HIPAA training for mental health professionals should be more thorough than for other health care professionals due to the number of times mental health professionals may be required to make decisions about disclosing PHI based on their professional judgement.
Under §164.530(b) of the Privacy Rule, covered entities “must train all members of the workforce on the policies and procedures with respect to Protected Health Information required by [the Privacy Rule] and [the Breach Notification Rule] as necessary and appropriate for the members of the workforce to carry out their functions within the covered entity”.

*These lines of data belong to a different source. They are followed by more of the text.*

(* ===== verification/Database.v ===== *)
(** * Database: the schema of migrations/ and the shape of an SQL statement

    The state of the Postgres server is one finite map per table, keyed by the primary
    key.  A statement of the repositories is a function of the server's state; what
    the server decides on its own (an infrastructure failure, the rows that other
    transactions hold locked, the order of rows that an ORDER BY leaves open, its clock and
    its calendar) is its [Answer], over which every theorem quantifies. *)

From S2P Require Import Prelude Domain.

(** A row of schedules: the values of its TIME columns, and the row as a query with
    [start_time::text] and [end_time::text] reads it. *)
Record ScheduleRow := {
  sr_start : Duration;
  sr_end : Duration;
  sr_read : Schedule }.

Record DB := {
  db_users : gmap uuid User;
  db_rooms : gmap uuid Room;
  db_schedule_rows : gmap uuid ScheduleRow;
  db_slots : gmap uuid Slot;
  db_bookings : gmap uuid Booking;
  db_waitlist : gmap uuid WaitlistEntry;
  db_reservations : gmap uuid SlotReservation;
  (** last value of the sequence behind [waitlist_entries.position BIGSERIAL] *)
  db_waitlist_seq : Z }.

Definition set_users (t : gmap uuid User) (db : DB) : DB :=
  Build_DB t (db_rooms db) (db_schedule_rows db) (db_slots db) (db_bookings db)
    (db_waitlist db) (db_reservations db) (db_waitlist_seq db).
Definition set_rooms (t : gmap uuid Room) (db : DB) : DB :=
  Build_DB (db_users db) t (db_schedule_rows db) (db_slots db) (db_bookings db)
    (db_waitlist db) (db_reservations db) (db_waitlist_seq db).
Definition set_schedule_rows (t : gmap uuid ScheduleRow) (db : DB) : DB :=
  Build_DB (db_users db) (db_rooms db) t (db_slots db) (db_bookings db)
    (db_waitlist db) (db_reservations db) (db_waitlist_seq db).
Definition set_slots (t : gmap uuid Slot) (db : DB) : DB :=
  Build_DB (db_users db) (db_rooms db) (db_schedule_rows db) t (db_bookings db)
    (db_waitlist db) (db_reservations db) (db_waitlist_seq db).
Definition set_bookings (t : gmap uuid Booking) (db : DB) : DB :=
  Build_DB (db_users db) (db_rooms db) (db_schedule_rows db) (db_slots db) t
    (db_waitlist db) (db_reservations db) (db_waitlist_seq db).
Definition set_waitlist (t : gmap uuid WaitlistEntry) (db : DB) : DB :=
  Build_DB (db_users db) (db_rooms db) (db_schedule_rows db) (db_slots db) (db_bookings db)
    t (db_reservations db) (db_waitlist_seq db).
Definition set_reservations (t : gmap uuid SlotReservation) (db : DB) : DB :=
  Build_DB (db_users db) (db_rooms db) (db_schedule_rows db) (db_slots db) (db_bookings db)
    (db_waitlist db) t (db_waitlist_seq db).
Definition set_waitlist_seq (n : Z) (db : DB) : DB :=
  Build_DB (db_users db) (db_rooms db) (db_schedule_rows db) (db_slots db) (db_bookings db)
    (db_waitlist db) (db_reservations db) n.

(** The schedules as queries read them. *)
Definition db_schedules (db : DB) : gmap uuid Schedule := sr_read <$> db_schedule_rows db.

(** What the server adds to a statement: [a_fault] is a failure of the connection or
    of the server (never a constraint violation, which the statement itself computes);
    when it reports one, [a_lost] says whether the statement had nevertheless been
    executed; [a_locked] are the rows held by other transactions, which
    FOR UPDATE SKIP LOCKED passes over; [a_order] ranks the rows that an ORDER BY does not
    tell apart, [a_returned] those of a RETURNING; [a_now] is the server's NOW(), and
    [a_next_day] adds INTERVAL '1 day' in the time zone of the session. *)
Record Answer := {
  a_fault : option string;
  a_lost : bool;
  a_locked : gset uuid;
  a_order : uuid -> Z;
  a_returned : uuid -> Z;
  a_now : time;
  a_next_day : time -> time }.

Definition sql (R : Type) : Type := Answer -> DB -> result R * DB.

(** A statement that only reads; one whose rows come in an order that is up to the server. *)
Definition query {R} (f : DB -> R) : sql R := fun _ db => (Ok (f db), db).
Definition select {R} (f : Answer -> DB -> R) : sql R := fun a db => (Ok (f a db), db).

(** ORDER BY [key]; [ID] is the key of the row that decides a tie. *)
Definition ordered {A} (a : Answer) (ID : A -> uuid) (key : A -> Z) (l : list A) : list A :=
  order_ties (fun x => a_order a (ID x)) key l.

(** The rows that row locks are about. *)
Inductive Row :=
| BookingRow (id : uuid)
| WaitlistRow (id : uuid)
| ReservationRow (id : uuid).

#[global] Instance Row_eq_dec : EqDecision Row.
Proof. solve_decision. Defined.
#[global] Instance Row_countable : Countable Row.
Proof.
  refine (inj_countable'
    (fun r => match r with
              | BookingRow i => inl i
              | WaitlistRow i => inr (inl i)
              | ReservationRow i => inr (inr i)
              end)
    (fun x => match x with
              | inl i => BookingRow i
              | inr (inl i) => WaitlistRow i
              | inr (inr i) => ReservationRow i
              end) _). by intros [].
Defined.

Definition respond {R} (a : Answer) (s : sql R) (db : DB) : result R * DB :=
  match a_fault a with
  | None => s a db
  | Some m => (Err (PlainError m), if a_lost a then (s a db).2 else db)
  end.

(** The tables go back to those of the snapshot; a sequence is not transactional and
    keeps the values it has handed out. *)
Definition restore (snapshot db : DB) : DB := set_waitlist_seq (db_waitlist_seq db) snapshot.

(** SQLSTATE codes the statements raise. *)
Definition unique_violation : string := "23505".
Definition foreign_key_violation : string := "23503".
Definition check_violation : string := "23514".
Definition exclusion_violation : string := "23P01".
Definition invalid_row_count_in_offset : string := "2201X".
Definition invalid_row_count_in_limit : string := "2201W".

(** ** The constraints declared in migrations/ *)

Definition active_booking (slot : uuid) (b : Booking) : Prop :=
  bk_SlotID b = slot /\ bk_Status b = BookingStatusActive.

Definition active_reservation (slot : uuid) (r : SlotReservation) : Prop :=
  rs_SlotID r = slot /\ rs_Status r = ReservationStatusActive.

Definition open_entry (slot user : uuid) (e : WaitlistEntry) : Prop :=
  wl_SlotID e = slot /\ wl_UserID e = user /\
  (wl_Status e = WaitlistStatusActive \/ wl_Status e = WaitlistStatusNotified).

#[global] Instance active_booking_dec slot b : Decision (active_booking slot b).
Proof. unfold active_booking. apply _. Defined.
#[global] Instance active_reservation_dec slot r : Decision (active_reservation slot r).
Proof. unfold active_reservation. apply _. Defined.
#[global] Instance open_entry_dec slot user e : Decision (open_entry slot user e).
Proof. unfold open_entry. apply _. Defined.

(** Two half-open ranges [tstzrange(start, end, '[)')] overlap. *)
Definition slots_overlap (x y : Slot) : Prop :=
  sl_RoomID x = sl_RoomID y /\
  (sl_StartTime x < sl_EndTime y)%Z /\ (sl_StartTime y < sl_EndTime x)%Z.

#[global] Instance slots_overlap_dec x y : Decision (slots_overlap x y).
Proof. unfold slots_overlap. apply _. Defined.

(** A foreign key: the rows of [t] refer to rows of the table keyed by [keys]. *)
Definition references {A B} (keys : gmap uuid B) (ref : A -> option uuid) (t : gmap uuid A)
    : Prop :=
  forall i x k, t !! i = Some x -> ref x = Some k -> is_Some (keys !! k).

(** Primary key: a row is stored under its identifier. *)
Definition primary {A} (ID : A -> uuid) (t : gmap uuid A) : Prop :=
  forall i x, t !! i = Some x -> ID x = i.

(** A (partial) unique index: rows that [clash] are the same row. *)
Definition unique_on {A} (clash : A -> A -> Prop) (t : gmap uuid A) : Prop :=
  forall i j x y, t !! i = Some x -> t !! j = Some y -> clash x y -> i = j.

Definition same_active_booking (x y : Booking) : Prop :=
  exists slot, active_booking slot x /\ active_booking slot y.
Definition same_open_entry (x y : WaitlistEntry) : Prop :=
  exists slot user, open_entry slot user x /\ open_entry slot user y.
Definition same_active_reservation (x y : SlotReservation) : Prop :=
  exists slot, active_reservation slot x /\ active_reservation slot y.

Record users_ok (t : gmap uuid User) : Prop := {
  users_pkey : primary us_ID t;
  users_email_key : unique_on (fun u v => us_Email u = us_Email v) t;
  users_role_check : forall i u, t !! i = Some u -> us_Role u = RoleAdmin \/ us_Role u = RoleUser }.

Record schedules_ok (rooms : gmap uuid Room) (t : gmap uuid ScheduleRow) : Prop := {
  schedules_pkey : primary (fun s => sc_ID (sr_read s)) t;
  schedules_room_id_fkey : references rooms (fun s => Some (sc_RoomID (sr_read s))) t;
  schedules_day_of_week_check : forall i s, t !! i = Some s -> (1 <= sc_DayOfWeek (sr_read s) <= 7)%Z;
  schedules_check : forall i s, t !! i = Some s -> (sr_start s < sr_end s)%Z;
  schedules_room_id_day_of_week_key :
    unique_on (fun x y => sc_RoomID (sr_read x) = sc_RoomID (sr_read y) /\
                          sc_DayOfWeek (sr_read x) = sc_DayOfWeek (sr_read y)) t }.

Record slots_ok (rooms : gmap uuid Room) (t : gmap uuid Slot) : Prop := {
  slots_pkey : primary sl_ID t;
  slots_check : forall i s, t !! i = Some s -> (sl_StartTime s < sl_EndTime s)%Z;
  slots_no_overlap : unique_on slots_overlap t;
  slots_room_id_fkey : references rooms (fun s => Some (sl_RoomID s)) t }.

Record bookings_ok (users : gmap uuid User) (slots : gmap uuid Slot) (t : gmap uuid Booking)
    : Prop := {
  bookings_pkey : primary bk_ID t;
  uq_bookings_active_slot : unique_on same_active_booking t;
  bookings_user_id_fkey : references users (fun b => Some (bk_UserID b)) t;
  bookings_slot_id_fkey : references slots (fun b => Some (bk_SlotID b)) t }.

Record waitlist_ok (users : gmap uuid User) (slots : gmap uuid Slot) (seq : Z)
    (t : gmap uuid WaitlistEntry) : Prop := {
  waitlist_pkey : primary wl_ID t;
  uq_waitlist_slot_user : unique_on same_open_entry t;
  waitlist_slot_id_fkey : references slots (fun e => Some (wl_SlotID e)) t;
  waitlist_user_id_fkey : references users (fun e => Some (wl_UserID e)) t;
  waitlist_position_seq : forall i e, t !! i = Some e -> (wl_Position e <= seq)%Z;
  waitlist_position_distinct : unique_on (fun x y => wl_Position x = wl_Position y) t }.

Record reservations_ok (users : gmap uuid User) (slots : gmap uuid Slot)
    (waitlist : gmap uuid WaitlistEntry) (t : gmap uuid SlotReservation) : Prop := {
  reservations_pkey : primary rs_ID t;
  uq_slot_reservations_active_slot : unique_on same_active_reservation t;
  reservations_slot_id_fkey : references slots (fun r => Some (rs_SlotID r)) t;
  reservations_user_id_fkey : references users (fun r => Some (rs_UserID r)) t;
  reservations_waitlist_fkey : references waitlist rs_WaitlistEntryID t }.

(** The schema invariant: primary keys, (partial) unique indexes, the exclusion
    constraint, CHECKs, foreign keys, and positions drawn from the sequence. *)
Record schema (db : DB) : Prop := {
  schema_users : users_ok (db_users db);
  schema_rooms : primary rm_ID (db_rooms db);
  schema_schedules : schedules_ok (db_rooms db) (db_schedule_rows db);
  schema_slots : slots_ok (db_rooms db) (db_slots db);
  schema_bookings : bookings_ok (db_users db) (db_slots db) (db_bookings db);
  schema_waitlist :
    waitlist_ok (db_users db) (db_slots db) (db_waitlist_seq db) (db_waitlist db);
  schema_reservations :
    reservations_ok (db_users db) (db_slots db) (db_waitlist db) (db_reservations db) }.
(* ===== verification/Waitlist.v ===== *)
(** * Waitlist: internal/usecase/waitlist/service.go *)

From S2P Require Import Prelude Domain Database Program Postgres Schema Usecase Handover.

Definition join_waitlist_tx (user : User) (slotID : uuid) : prog (result WaitlistEntry) :=
  let? slot := on_err (wrap ErrorInternalError "get slot") (SlotRepo.GetByID slotID) in
  match slot with
  | None => fail (NewDomainError ErrorSlotNotFound "slot not found")
  | Some slot =>
      let! now := perform Now in
      if (sl_StartTime slot <? now)%Z
      then fail (NewDomainError ErrorInvalidRequest "cannot join waitlist for past slot")
      else
        let? activeBooking := on_err (wrap ErrorInternalError "check slot booking")
          (BookingRepo.GetActiveBySlotForUpdate slotID) in
        match activeBooking with
        | None => fail (NewDomainError ErrorSlotNotBooked "slot is not booked")
        | Some b =>
            if bool_decide (bk_UserID b = us_ID user)
            then fail (NewDomainError ErrorInvalidRequest "cannot join waitlist for own booking")
            else
              let! id := perform NewUUID in
              let! createdAt := perform Now in
              let entry :=
                {| wl_ID := id; wl_SlotID := slotID; wl_UserID := us_ID user;
                   wl_Status := WaitlistStatusActive; wl_Position := 0;
                   wl_CreatedAt := createdAt; wl_NotifiedAt := None |} in
              on_err (fun err =>
                  if has_code ErrorWaitlistJoined err then err
                  else wrap ErrorInternalError "join waitlist" err)
                (WaitlistRepo.Join entry)
        end
  end.

Definition JoinWaitlist (user : User) (slotID : uuid) : prog (result WaitlistEntry) :=
  if bool_decide (us_Role user <> RoleUser)
  then fail (NewDomainError ErrorForbidden "waitlist is allowed only for user role")
  else
    let? joined := WithinTransaction (join_waitlist_tx user slotID) in
    observe WaitlistJoined ;;;
    ok joined.

Definition leave_waitlist_tx (user : User) (entryID : uuid)
    : prog (result (WaitlistEntry * bool)) :=
  let? x := on_err (wrap ErrorInternalError "leave waitlist")
    (WaitlistRepo.Leave entryID (us_ID user)) in
  let '(entry, didChange) := x in
  match entry with
  | None => fail (NewDomainError ErrorWaitlistNotFound "waitlist entry not found")
  | Some entry => ok (entry, didChange)
  end.

Definition LeaveWaitlist (user : User) (entryID : uuid) : prog (result WaitlistEntry) :=
  if bool_decide (us_Role user <> RoleUser)
  then fail (NewDomainError ErrorForbidden "waitlist is allowed only for user role")
  else
    let? x := WithinTransaction (leave_waitlist_tx user entryID) in
    (if x.2 then observe WaitlistCancelled else Ret tt) ;;;
    ok x.1.

(** ** What the transactions do *)

(** A committed JoinWaitlist: the slot is booked by someone else, the user has no open
    entry for it, and the new entry takes the next position. *)
Definition joined (user : User) (slotID : uuid) (db : DB) (e : WaitlistEntry) (db' : DB)
    : Prop :=
  exists slot b now,
    db_slots db !! slotID = Some slot /\ (now <= sl_StartTime slot)%Z /\
    first_where (active_booking slotID) (db_bookings db) = Some b /\
    bk_UserID b <> us_ID user /\
    db_waitlist db !! wl_ID e = None /\
    first_where (open_entry slotID (us_ID user)) (db_waitlist db) = None /\
    e = {| wl_ID := wl_ID e; wl_SlotID := slotID; wl_UserID := us_ID user;
           wl_Status := WaitlistStatusActive; wl_Position := db_waitlist_seq db + 1;
           wl_CreatedAt := wl_CreatedAt e; wl_NotifiedAt := None |}%Z /\
    db' = set_waitlist (<[wl_ID e := e]> (db_waitlist db))
            (set_waitlist_seq (db_waitlist_seq db + 1) db).

(** The insert of an entry fails without touching a table, or adds it at the end. *)
Lemma waitlist_insert_inv e a db :
  wl_Status e = WaitlistStatusActive ->
  let seq := (db_waitlist_seq db + 1)%Z in
  let row := Build_WaitlistEntry (wl_ID e) (wl_SlotID e) (wl_UserID e) WaitlistStatusActive seq
               (wl_CreatedAt e) None in
  (exists err, WaitlistRepo.insert e a db = (Err err, set_waitlist_seq seq db)) \/
  (WaitlistRepo.insert e a db =
     (Ok row, set_waitlist (<[wl_ID e := row]> (db_waitlist db)) (set_waitlist_seq seq db)) /\
   db_waitlist db !! wl_ID e = None /\
   first_where (open_entry (wl_SlotID e) (wl_UserID e)) (db_waitlist db) = None).
Proof.
  intros Hact seq row. unfold WaitlistRepo.insert. rewrite Hact.
  rewrite bool_decide_true by done. simpl. unfold has.
  repeat (case_bool_decide; simpl; [try (left; by eauto)|try (left; by eauto)]).
  right. by rewrite <- !eq_None_not_Some in *.
Qed.

Lemma join_waitlist_tx_spec H user slotID db out :
  wp H (join_waitlist_tx user slotID) (fun r db' out' => out' = out /\
    match r with Ok e => joined user slotID db e db' | Err _ => True end) db out.
Proof.
  unfold join_waitlist_tx. step.
  destruct (db_slots db !! slotID) as [slot|] eqn:Hslot; [|by step]. step.
  destruct (Z.ltb_spec (sl_StartTime slot) now); [by step|]. step.
  destruct (first_where (active_booking slotID) (db_bookings db)) as [b|] eqn:Hb; [|by step].
  case_bool_decide; [by step|]. step. step. step.
  destruct (waitlist_insert_inv
    {| wl_ID := id; wl_SlotID := slotID; wl_UserID := us_ID user;
       wl_Status := WaitlistStatusActive; wl_Position := 0; wl_CreatedAt := now0;
       wl_NotifiedAt := None |} a db eq_refl) as [[err ->]|(-> & Hnew & Hopen)];
    simpl in *; norm; step; [done|]. split; [done|]. exists slot, b, now. by split_and!.
Qed.

(** A committed LeaveWaitlist: the user's own entry, closed if it was open. *)
Definition left_waitlist (user : User) (entryID : uuid) (db : DB) (x : WaitlistEntry * bool)
    (db' : DB) : Prop :=
  exists e, db_waitlist db !! entryID = Some e /\ wl_UserID e = us_ID user /\
    (if bool_decide (wl_Status e = WaitlistStatusActive \/ wl_Status e = WaitlistStatusNotified)
     then let e' := WaitlistRepo.with_Status WaitlistStatusCancelled (wl_NotifiedAt e) e in
          x = (e', true) /\ db' = set_waitlist (<[entryID := e']> (db_waitlist db)) db
     else x = (e, false) /\ db' = db).

Lemma leave_waitlist_tx_spec H user entryID db out :
  wp H (leave_waitlist_tx user entryID) (fun r db' out' => out' = out /\
    match r with Ok x => left_waitlist user entryID db x db' | Err _ => True end) db out.
Proof.
  unfold leave_waitlist_tx. step. unfold WaitlistRepo.update_cancelled, left_waitlist.
  destruct (db_waitlist db !! entryID) as [e|] eqn:He; norm.
  2: { step. rewrite He. by step. }
  case_bool_decide as Hu; norm.
  2: { step. rewrite He. rewrite bool_decide_false by done. by step. }
  destruct (bool_decide (wl_Status e = WaitlistStatusActive) || _) eqn:Hopen; norm.
  - step. split; [done|]. exists e. rewrite bool_decide_true; [done|].
    apply orb_true_iff in Hopen as [H1|H1]; apply bool_decide_eq_true in H1; auto.
  - step. rewrite He. rewrite bool_decide_true by done. step. split; [done|]. exists e.
    rewrite bool_decide_false; [done|]. intros H1. apply orb_false_iff in Hopen as [H2 H3].
    apply bool_decide_eq_false in H2, H3. naive_solver.
Qed.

Unfortunately, the provision of training on policies and procedures may not be sufficient for mental health professionals to carry out their functions compliantly. Depending on the services provided – and how they are provided – mental health professionals may need to know the answers to questions not normally asked of other healthcare professionals. For example:
- May mental health professionals provide therapy to patients in a group setting where other patients and family members are present?
- Can a mental health professional refer a homeless patient to a social services agency when doing so may reveal that the basis for eligibility is related to mental health?
- When does HIPAA allow a mental health professional to notify an individual’s family that a patient has overdosed, e.g., because of opioid abuse?
- When does HIPAA allow a mental health professional to notify an individual’s family that a patient has been admitted for an involuntary psychiatric hold?
- How does HIPAA interact with the Part 2 rules for disclosing information about substance use disorder treatment in an emergency?
The answers to all these questions are “circumstance-specific” inasmuch as a patient may consent to PHI being disclosed if they are able to, or the decision to disclose – or withhold – PHI could be made by a personal representative or a mental health professional. It is for this reason HIPAA training should be more thorough for mental health professionals than for other health care professionals.
What Should HIPAA Training for Mental Health Professionals Consist Of?
The content of HIPAA training for mental health professionals should include basic information such when is personal information PHI and when is it not PHI, and more advanced training such as the difference between consent, implied consent, and authorization. It may also be necessary for mental health professionals to be aware of exclusions to the definition of psychotherapy notes.
Unfortunately, there is no one-size-fits all model of HIPAA training for any type of healthcare worker. For example, mental health professionals may work in diagnosis, therapy, treatment, research, or other roles in the field. Therefore, it is important that training is tailored to the functions of each mental health professionals and the challenges to HIPAA compliance they may encounter.
Because of the volume of HIPAA training for mental health professionals – in addition to ongoing medical training and awareness training – it is advisable not to pack everything HIPAA-related into one training session. HIPAA training for mental health professionals should be modular, with refresher HIPAA training provided on key areas of practice at least annually.
Mental health organizations, covered entities with mental health departments, and mental health professionals concerned about the nature of training that is appropriate – or that require advice about what HIPAA training should consist of – are advised to seek professional compliance advice.